The answer denied the material averments of the petition and relied on exoneration from liability because defendant in maintaining the laundry for its hospital was performing a governmental function which, if true, exempted it from liability under numerous and unvarying rulings of this and other courts. The issues were so framed by the pleadings as that the trial court concluded that the evidence should be heard, and plaintiff introduced her proof, at the close of which he sustained defendant's motion for a peremptory instruction in its favor, and upon the verdict as therein directed judgment was rendered dismissing the plaintiff's petition, to reverse which she prosecutes this appeal.
Counsel for plaintiff, in their brief filed in this court, make these express admissions: "We have repeatedly admitted that the maintenance of the City Hospital is a governmental function," and "We, of course, admit that the maintenance of the Hospital itself for purely charitable purposes is governmental, but we can not extend this to the laundry." Whether those admissions were counsel's conclusions as based upon well-established principles of the law, or whether they were reluctantly forced upon them because of our opinions in the cases of Zachert v. City of Louisville,
It is unnecessary for us to repeat the reasoning lying at the basis of such exoneration, since the cases referred to furnish an abundant amount of it, and which the reader may obtain by consulting them. We have also applied the doctrine of municipal exoneration where the injury sued for occurred in the operation of other municipal and governmental undertakings, some of which appear in the cases of White v. City of Hopkinsville,
In arguing to the contrary, learned counsel say: "We submit that the Laundry has no direct relation to government; that it is not indispensable thereto or even essential," etc., and "the Laundry was not constructed by any requirement of the State, or at the expense of the State. The city may abandon the operation of the Laundry to-day without responsibility to the state; but not so the fire or police departments." We fail to comprehend the relevancy of that argument, or its logical adaptation to the facts of the case, since the laundry involved in this case is not an independent operation, wholly aloof from the hospital, but is essentially a necessary part of its operation as much so as water, heat, light, beds, and bedding (the cleansing of which is a part of the laundry work), or any other facility that contributed to the necessities of patients or the equipment of nurses, surgeons, and internes.

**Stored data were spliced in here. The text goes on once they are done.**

(** * rolldown-plugin-unocss: the plugin of [src/index.ts], embedded and verified

    The plugin is glue between a host bundler (rolldown/tsdown) and the UnoCSS
    generator.  Everything it owns is modelled here as it is written:

    - the two closure variables [tokens] (a JavaScript [Set<string>]) and
      [cleanup] (an array of zero-argument callbacks) and the late-bound [uno]
      and [context], gathered in one record [World];
    - the three hooks [buildStart], [transform.handler] and [generateBundle],
      the helper [applyTransformers] and the context methods [getConfig],
      [invalidate] and [onInvalidate], written in a state-and-exception monad
      over [World].  An [await] is sequencing in that monad; what other
      handlers may do at the suspension points is the subject of the section
      on transforms in flight.

    What the plugin does not own (the config loader, the generator, the
    transformers of the resolved configuration, magic-string, the user's
    [onTransform] callback, the callbacks handed to [onInvalidate]) is a
    parameter: the class [Externals].  The collaborators have state of their
    own (closures, caches, the file system): the type [Heap], which every call
    of a collaborator reads and may change, so that two calls with the same
    arguments need not agree.  Every call may throw, and is recorded in the
    world's [log] when the plugin makes it, so that "is called", "exactly
    once" and "before" are statements about the log.

    A collaborator acts on the plugin's own state through what it is handed
    in the call:

    - a transformer is handed the buffer and [context], and with [context]
      the accumulator itself ([context.tokens] is the closure's Set, not a
      copy), the registry ([context.invalidate] runs it,
      [context.onInvalidate] extends it), the generator and the configuration.
      What its call leaves is the buffer, the write calls it made on the Set,
      the callbacks it registered and the collaborators' state; the callbacks
      it ran through [invalidate] act on that state like any other code of
      the collaborators;
    - [uno.generate(tokens)] is handed the accumulator itself, and leaves the
      write calls it made on it;
    - [onTransform] is handed the buffer; the loader, [createGenerator], the
      scan and a cleanup callback are handed values only.

    A call is one step: what a collaborator does with a reference after its
    call has returned is not part of this model.  The calls on the context
    that are made outside of a transformer's run ([invalidate],
    [onInvalidate]) are operations of their own, which a build may perform at
    any time. *)

From Stdlib Require Import Ascii.
From stdpp Require Import base list gmap strings.

Open Scope string_scope.
Open Scope list_scope.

The same principle, on all fours with the one involved in this case, was before us in the Zachert Case supra, where the plaintiff therein sought to recover damages for injuries sustained by her through the explosion "of the boiler or drum of a steam sterilizer located in and used by the hospital," whereby surgical *259 instruments were cleansed and sterilized so as to restore them to proper condition for use in the treatment of patients. While it might not be so to the same extent with reference to laundries, yet they are as essential for cleanliness, as well as for the extermination of germs or other disease producing bacteria, that the linen of a hospital should be laundered, as it is that surgical instruments should be sterilized, and because of which we again repeat that we fail to discover any convincing force in counsel's argument, to the contrary.
Entertaining that opinion as did also the trial court, we conclude that its judgment was and is proper, and it is affirmed.